(* ===== verification/FramePath.v ===== *)
(** * From the captured frame to the display loop

    Every frame of the compositor passes three threads before the display loop
    sees it: the raw-frame bridge (portal_generic.rs, direct_frame_receiver), the
    forwarder that first waits for a frame of the negotiated size
    (production.rs, prime_direct_frame_receiver), and the adapter that makes
    video frames of them (pw_thread.rs, new_direct).  Each is a machine that one
    label moves by one turn of its loop; the channels between them have the
    capacities of the code, a blocked thread does not move, and the threads, the
    capture and the display take their turns in any order. *)
From S2P Require Import Prelude Text PortalState PortalClipboard PortalServices PortalCapture.
From S2P Require Frames.
From Stdlib Require Import Sorted.
Abbreviation VideoFrame := Frames.VideoFrame (only parsing).

(** [frame.rs:15-26 RawFrameData] *)
Record RawFrameData := mkRawData { rd_data : list Z; rd_width : option Z; rd_height : option Z; rd_stride : option Z; rd_format : option Frames.PixelFormat }.
(** [portal_generic.rs:672-678 direct_frame_receiver] *)
Definition converted (f : RawFrame) : RawFrameData := mkRawData (raw_data f) (Some (raw_width f)) (Some (raw_height f)) (Some (raw_stride f)) None.
(** The adapter's [count]-th frame; [width] and [height] are those it was made
    with.
    [pw_thread.rs:205-220 new_direct] *)
Definition adapted (width height count now : Z) (d : RawFrameData) : VideoFrame :=
  Frames.mkVideo count (wrap 64 (count * 33333333)) (wrap 64 (count * 33333333)) 33333333
    (Z.to_nat (default width (rd_width d))) (Z.to_nat (default height (rd_height d))) (Z.to_nat (default (wrap 32 (width * 4)) (rd_stride d)))
    (default Frames.BGRx (rd_format d)) 0 (rd_data d) now [] 0.

(** Where a thread is.  The bridge is at the top of its loop or waits for a
    frame; the forwarder waits for the first frame of a size, waits, or holds a
    frame it cannot send yet. *)
Inductive BridgeAt := Top | Receive | BridgeGone.
Inductive ForwarderAt := Priming (width height : Z) | Waiting | Holding (d : RawFrameData) | ForwarderGone.

Record Path := mkPath {
  raw : list RawFrame; capturing : bool;
  bridge : BridgeAt; bridge_pending : option RawFrameData; dropped : Z; bridge_stop : bool; invalidated : nat;
  slot1 : option RawFrameData; forwarder : ForwarderAt; slot2 : option RawFrameData;
  adapter : bool; adapter_stop : bool; count : Z; frames : list VideoFrame; display : bool;
  sources : list RawFrame; shown : list VideoFrame }.
Definition set_raw (v : list RawFrame) (p : Path) : Path := mkPath v (capturing p) (bridge p) (bridge_pending p) (dropped p) (bridge_stop p) (invalidated p) (slot1 p) (forwarder p) (slot2 p) (adapter p) (adapter_stop p) (count p) (frames p) (display p) (sources p) (shown p).
Definition set_capturing (v : bool) (p : Path) : Path := mkPath (raw p) v (bridge p) (bridge_pending p) (dropped p) (bridge_stop p) (invalidated p) (slot1 p) (forwarder p) (slot2 p) (adapter p) (adapter_stop p) (count p) (frames p) (display p) (sources p) (shown p).
Definition set_bridge (v : BridgeAt) (p : Path) : Path := mkPath (raw p) (capturing p) v (bridge_pending p) (dropped p) (bridge_stop p) (invalidated p) (slot1 p) (forwarder p) (slot2 p) (adapter p) (adapter_stop p) (count p) (frames p) (display p) (sources p) (shown p).
Definition set_bridge_pending (v : option RawFrameData) (p : Path) : Path := mkPath (raw p) (capturing p) (bridge p) v (dropped p) (bridge_stop p) (invalidated p) (slot1 p) (forwarder p) (slot2 p) (adapter p) (adapter_stop p) (count p) (frames p) (display p) (sources p) (shown p).
Definition set_dropped (v : Z) (p : Path) : Path := mkPath (raw p) (capturing p) (bridge p) (bridge_pending p) v (bridge_stop p) (invalidated p) (slot1 p) (forwarder p) (slot2 p) (adapter p) (adapter_stop p) (count p) (frames p) (display p) (sources p) (shown p).
Definition set_bridge_stop (v : bool) (p : Path) : Path := mkPath (raw p) (capturing p) (bridge p) (bridge_pending p) (dropped p) v (invalidated p) (slot1 p) (forwarder p) (slot2 p) (adapter p) (adapter_stop p) (count p) (frames p) (display p) (sources p) (shown p).
Definition set_invalidated (v : nat) (p : Path) : Path := mkPath (raw p) (capturing p) (bridge p) (bridge_pending p) (dropped p) (bridge_stop p) v (slot1 p) (forwarder p) (slot2 p) (adapter p) (adapter_stop p) (count p) (frames p) (display p) (sources p) (shown p).
Definition set_slot1 (v : option RawFrameData) (p : Path) : Path := mkPath (raw p) (capturing p) (bridge p) (bridge_pending p) (dropped p) (bridge_stop p) (invalidated p) v (forwarder p) (slot2 p) (adapter p) (adapter_stop p) (count p) (frames p) (display p) (sources p) (shown p).
Definition set_forwarder (v : ForwarderAt) (p : Path) : Path := mkPath (raw p) (capturing p) (bridge p) (bridge_pending p) (dropped p) (bridge_stop p) (invalidated p) (slot1 p) v (slot2 p) (adapter p) (adapter_stop p) (count p) (frames p) (display p) (sources p) (shown p).
Definition set_slot2 (v : option RawFrameData) (p : Path) : Path := mkPath (raw p) (capturing p) (bridge p) (bridge_pending p) (dropped p) (bridge_stop p) (invalidated p) (slot1 p) (forwarder p) v (adapter p) (adapter_stop p) (count p) (frames p) (display p) (sources p) (shown p).
Definition set_adapter (v : bool) (p : Path) : Path := mkPath (raw p) (capturing p) (bridge p) (bridge_pending p) (dropped p) (bridge_stop p) (invalidated p) (slot1 p) (forwarder p) (slot2 p) v (adapter_stop p) (count p) (frames p) (display p) (sources p) (shown p).
Definition set_adapter_stop (v : bool) (p : Path) : Path := mkPath (raw p) (capturing p) (bridge p) (bridge_pending p) (dropped p) (bridge_stop p) (invalidated p) (slot1 p) (forwarder p) (slot2 p) (adapter p) v (count p) (frames p) (display p) (sources p) (shown p).
Definition set_count (v : Z) (p : Path) : Path := mkPath (raw p) (capturing p) (bridge p) (bridge_pending p) (dropped p) (bridge_stop p) (invalidated p) (slot1 p) (forwarder p) (slot2 p) (adapter p) (adapter_stop p) v (frames p) (display p) (sources p) (shown p).
Definition set_frames (v : list VideoFrame) (p : Path) : Path := mkPath (raw p) (capturing p) (bridge p) (bridge_pending p) (dropped p) (bridge_stop p) (invalidated p) (slot1 p) (forwarder p) (slot2 p) (adapter p) (adapter_stop p) (count p) v (display p) (sources p) (shown p).
Definition set_display (v : bool) (p : Path) : Path := mkPath (raw p) (capturing p) (bridge p) (bridge_pending p) (dropped p) (bridge_stop p) (invalidated p) (slot1 p) (forwarder p) (slot2 p) (adapter p) (adapter_stop p) (count p) (frames p) v (sources p) (shown p).
Definition set_sources (v : list RawFrame) (p : Path) : Path := mkPath (raw p) (capturing p) (bridge p) (bridge_pending p) (dropped p) (bridge_stop p) (invalidated p) (slot1 p) (forwarder p) (slot2 p) (adapter p) (adapter_stop p) (count p) (frames p) (display p) v (shown p).
Definition set_shown (v : list VideoFrame) (p : Path) : Path := mkPath (raw p) (capturing p) (bridge p) (bridge_pending p) (dropped p) (bridge_stop p) (invalidated p) (slot1 p) (forwarder p) (slot2 p) (adapter p) (adapter_stop p) (count p) (frames p) (display p) (sources p) v.

Definition forwarder_gone (p : Path) : bool := match forwarder p with ForwarderGone => true | _ => false end.
Definition bridge_gone (p : Path) : bool := match bridge p with BridgeGone => true | _ => false end.
(* ===== verification/PortalSession.v ===== *)
(** * The session of one connection

    The embedded session backend (rdp/session/backends/portal_generic.rs): its
    construction from a connection to the managed compositor with the rollback
    of what was begun, the injection of the client's input, its health latch,
    and its shutdown.  The compositor, the keymap library and the native threads
    are outside: what connecting, a call or a join yields is an argument. *)
From S2P Require Import Prelude Text Float PortalState PortalClipboard PortalServices PortalCapture PortalInput.
From S2P Require InputQueue Supervision.
Abbreviation Stream := InputQueue.StreamInfo (only parsing).
Abbreviation HealthEvent := Supervision.SessionStatusEvent (only parsing).

(** ** The health latch

    The reporter by its number, the event kept for it, and whether an event was
    sent.  The lock on the event makes each operation one step. *)
Record Health := mkHealth { reporter : option nat; pending_event : option HealthEvent; reported : bool }.
Definition health_new : Health := mkHealth None None false.
(** [portal_generic.rs:82-116 report_health_once] *)
Definition report_health_once (e : HealthEvent) (h : Health) : list (nat * HealthEvent) * Health :=
  if reported h then ([], h)
  else match reporter h with
  | Some r => ([(r, e)], mkHealth (reporter h) (pending_event h) true)
  | None => ([], match pending_event h with None => mkHealth None (Some e) false | Some _ => h end)
  end.
(** [portal_generic.rs:120-146 install_health_reporter] *)
Definition install_health_reporter (r : nat) (h : Health) : list (nat * HealthEvent) * Health :=
  match pending_event h with
  | Some e => if reported h then ([], mkHealth (Some r) None true) else ([(r, e)], mkHealth (Some r) None true)
  | None => ([], mkHealth (Some r) None (reported h))
  end.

━━━━━━━━━━━━━━━━

■ What you are asked to do: Using the records above, set down exactly the lines from the one with "The reporter by" through the one with "e)], mkHealth (Some r) None true)", inclusive, and nothing more.

■ Written response:
    The reporter by its number, the event kept for it, and whether an event was
    sent.  The lock on the event makes each operation one step. *)
Record Health := mkHealth { reporter : option nat; pending_event : option HealthEvent; reported : bool }.
Definition health_new : Health := mkHealth None None false.
(** [portal_generic.rs:82-116 report_health_once] *)
Definition report_health_once (e : HealthEvent) (h : Health) : list (nat * HealthEvent) * Health :=
  if reported h then ([], h)
  else match reporter h with
  | Some r => ([(r, e)], mkHealth (reporter h) (pending_event h) true)
  | None => ([], match pending_event h with None => mkHealth None (Some e) false | Some _ => h end)
  end.
(** [portal_generic.rs:120-146 install_health_reporter] *)
Definition install_health_reporter (r : nat) (h : Health) : list (nat * HealthEvent) * Health :=
  match pending_event h with
  | Some e => if reported h then ([], mkHealth (Some r) None true) else ([(r, e)], mkHealth (Some r) None true)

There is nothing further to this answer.